*TASK TO COMPLETE*. From the records below, pull each line that has "Lemma".
====== RECORD EXTRACTS ======
Lemma pk_unique_insert j st d' :
  get_by_id (job_id j) st = None -> pk_unique st ->
  pk_unique {| jobs := jobs st ++ [j]; dlq := d' |}.
Proof.
  unfold pk_unique. intros Hfresh H. cbn [jobs].
  rewrite map_app. apply NoDup_app. split; [done|]. split.
  - intros i Hi Hin. apply list_elem_of_singleton in Hin. subst i.
    apply list_elem_of_fmap in Hi as (k & Hk & Hkin).
    unfold get_by_id in Hfresh.
    pose proof (proj1 (find_has_id_None _ _) Hfresh k Hkin). congruence.
  - apply NoDup_singleton.
Qed.

Lemma retries_bounded_update_rows c f st :
  (forall k, k ∈ jobs st -> c k = true ->
             retry_count k <= max_retries k ->
             retry_count (f k) <= max_retries (f k)) ->
  retries_bounded st ->
  retries_bounded {| jobs := update_rows c f (jobs st); dlq := dlq st |}.
Proof.
  intros Hf H j' Hj'. cbn [jobs] in Hj'. unfold update_rows in Hj'.
  apply list_elem_of_fmap in Hj' as (k & -> & Hk).
  destruct (c k) eqn:E; [apply Hf|]; auto.
Qed.

Lemma retries_bounded_keeps c f st :
  keeps_retries f -> retries_bounded st ->
  retries_bounded {| jobs := update_rows c f (jobs st); dlq := dlq st |}.
Proof.
  intros Hf. apply retries_bounded_update_rows. intros k _ _ Hk.
  destruct (Hf k) as [-> ->]. done.
Qed.

Lemma keeps_retries_set_status now s msg : keeps_retries (set_status now s msg).
Proof. by intros j. Qed.

Lemma keeps_retries_set_lease e s : keeps_retries (set_lease e s).
Proof. by intros j. Qed.

Lemma retry_mono_keeps f : keeps_retries f -> retry_mono f.
Proof. intros Hf j. destruct (Hf j) as [-> _]. done. Qed.

Lemma retry_mono_bump : retry_mono bump.
Proof. intros j. simpl. lia. Qed.

#[local] Hint Resolve keeps_retries_set_status keeps_retries_set_lease
  retry_mono_bump retry_mono_keeps : store.

Lemma acquire_lease_snd e c s (i : UUID) (ttl : Z) (st : Store) :
  (acquire_lease e c s i ttl st).2 =
  {| jobs := update_rows (fun j => has_id i j && leasable c j)
               (set_lease (e + timedelta_seconds ttl) s) (jobs st);
     dlq := dlq st |}.
Proof. reflexivity. Qed.

Lemma submit_job_store fid now tr user p key retries st r st' :
  submit_job fid now tr user p key retries st = (r, st') ->
  st' = st \/
  (get_by_id fid st = None /\
   st' = {| jobs := jobs st ++
              [new_Job fid now tr (user_id user) p key retries];
            dlq := dlq st |}).
Proof.
  rewrite submit_job_cases.
  destruct (max_concurrent_jobs user <=? _); [intros [= <- <-]; auto|].
  destruct (match key with Some _ => _ | None => _ end) as [[ex|]|e];
    [intros [= <- <-]; auto | |intros [= <- <-]; auto].
  cbn zeta. destruct (get_by_id fid st) eqn:E; intros [= <- <-]; auto.
Qed.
======
*ANSWER BOX*.
Lemma pk_unique_insert j st d' :
Lemma retries_bounded_update_rows c f st :
Lemma retries_bounded_keeps c f st :
Lemma keeps_retries_set_status now s msg : keeps_retries (set_status now s msg).
Lemma keeps_retries_set_lease e s : keeps_retries (set_lease e s).
Lemma retry_mono_keeps f : keeps_retries f -> retry_mono f.
Lemma retry_mono_bump : retry_mono bump.
Lemma acquire_lease_snd e c s (i : UUID) (ttl : Z) (st : Store) :
Lemma submit_job_store fid now tr user p key retries st r st' :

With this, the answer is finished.